Exercise directions:
Which lines below hold the word "Definition"? Report each one.

Source data:

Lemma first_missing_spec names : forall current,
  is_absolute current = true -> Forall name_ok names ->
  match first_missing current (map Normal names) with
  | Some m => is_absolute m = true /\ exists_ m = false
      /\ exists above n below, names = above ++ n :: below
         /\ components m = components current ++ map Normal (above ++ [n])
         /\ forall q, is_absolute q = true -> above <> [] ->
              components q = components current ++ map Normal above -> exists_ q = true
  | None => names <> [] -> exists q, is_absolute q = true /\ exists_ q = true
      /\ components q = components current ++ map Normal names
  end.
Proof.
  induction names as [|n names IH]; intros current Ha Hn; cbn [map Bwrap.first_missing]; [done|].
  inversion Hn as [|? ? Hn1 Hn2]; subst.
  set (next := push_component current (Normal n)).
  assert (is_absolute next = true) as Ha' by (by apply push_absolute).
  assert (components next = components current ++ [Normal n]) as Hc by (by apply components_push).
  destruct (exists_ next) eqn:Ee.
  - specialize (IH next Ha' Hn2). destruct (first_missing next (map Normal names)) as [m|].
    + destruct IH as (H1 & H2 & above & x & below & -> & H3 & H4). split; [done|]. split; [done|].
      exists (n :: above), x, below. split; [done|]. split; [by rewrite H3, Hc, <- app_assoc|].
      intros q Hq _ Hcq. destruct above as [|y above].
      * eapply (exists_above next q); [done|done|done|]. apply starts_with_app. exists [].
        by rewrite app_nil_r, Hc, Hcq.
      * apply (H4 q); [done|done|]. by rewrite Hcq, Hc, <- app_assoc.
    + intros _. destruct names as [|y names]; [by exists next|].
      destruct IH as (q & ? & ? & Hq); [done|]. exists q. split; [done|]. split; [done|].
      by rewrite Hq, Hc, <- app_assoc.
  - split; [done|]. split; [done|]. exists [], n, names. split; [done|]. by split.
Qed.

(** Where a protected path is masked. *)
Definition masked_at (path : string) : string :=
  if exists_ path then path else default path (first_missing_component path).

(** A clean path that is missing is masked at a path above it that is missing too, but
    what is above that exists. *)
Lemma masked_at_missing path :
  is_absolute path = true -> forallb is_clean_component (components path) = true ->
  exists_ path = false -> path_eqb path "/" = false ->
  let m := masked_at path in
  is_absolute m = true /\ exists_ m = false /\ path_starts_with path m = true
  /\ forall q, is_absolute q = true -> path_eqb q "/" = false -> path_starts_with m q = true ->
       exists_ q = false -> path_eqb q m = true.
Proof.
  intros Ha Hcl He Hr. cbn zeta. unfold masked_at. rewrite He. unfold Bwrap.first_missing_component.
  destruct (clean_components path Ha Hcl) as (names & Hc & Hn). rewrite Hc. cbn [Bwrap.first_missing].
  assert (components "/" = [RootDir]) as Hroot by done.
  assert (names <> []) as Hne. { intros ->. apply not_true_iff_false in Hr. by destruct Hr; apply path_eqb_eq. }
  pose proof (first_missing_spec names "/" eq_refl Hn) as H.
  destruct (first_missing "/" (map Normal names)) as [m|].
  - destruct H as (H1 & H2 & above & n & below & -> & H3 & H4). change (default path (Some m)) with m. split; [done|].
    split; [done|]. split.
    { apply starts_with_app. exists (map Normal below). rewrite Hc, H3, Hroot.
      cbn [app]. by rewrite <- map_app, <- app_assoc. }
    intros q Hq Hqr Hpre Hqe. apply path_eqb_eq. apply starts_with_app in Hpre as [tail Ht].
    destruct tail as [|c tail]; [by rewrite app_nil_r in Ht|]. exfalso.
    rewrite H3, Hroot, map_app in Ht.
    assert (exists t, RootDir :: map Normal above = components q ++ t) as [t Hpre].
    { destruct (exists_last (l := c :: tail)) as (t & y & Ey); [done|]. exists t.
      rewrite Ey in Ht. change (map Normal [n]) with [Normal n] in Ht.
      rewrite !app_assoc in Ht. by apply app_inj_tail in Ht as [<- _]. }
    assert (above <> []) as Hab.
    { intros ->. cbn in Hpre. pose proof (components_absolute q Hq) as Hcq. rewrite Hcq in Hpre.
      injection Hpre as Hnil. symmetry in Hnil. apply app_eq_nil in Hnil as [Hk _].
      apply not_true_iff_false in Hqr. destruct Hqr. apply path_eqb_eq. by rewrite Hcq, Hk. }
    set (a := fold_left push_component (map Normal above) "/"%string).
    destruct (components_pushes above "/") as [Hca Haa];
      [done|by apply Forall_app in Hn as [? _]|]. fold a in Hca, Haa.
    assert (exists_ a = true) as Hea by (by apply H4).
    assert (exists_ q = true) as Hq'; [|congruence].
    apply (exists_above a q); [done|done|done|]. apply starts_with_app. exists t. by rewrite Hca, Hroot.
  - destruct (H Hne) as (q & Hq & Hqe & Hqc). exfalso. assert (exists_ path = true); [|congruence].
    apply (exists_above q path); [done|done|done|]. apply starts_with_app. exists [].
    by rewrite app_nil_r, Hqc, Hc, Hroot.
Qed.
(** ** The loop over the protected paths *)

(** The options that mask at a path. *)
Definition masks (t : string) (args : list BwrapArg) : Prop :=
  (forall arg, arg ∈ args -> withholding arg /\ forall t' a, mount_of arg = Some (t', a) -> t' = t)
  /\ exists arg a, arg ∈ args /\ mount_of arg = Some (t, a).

Written answer:
Definition masked_at (path : string) : string :=
Definition masks (t : string) (args : list BwrapArg) : Prop :=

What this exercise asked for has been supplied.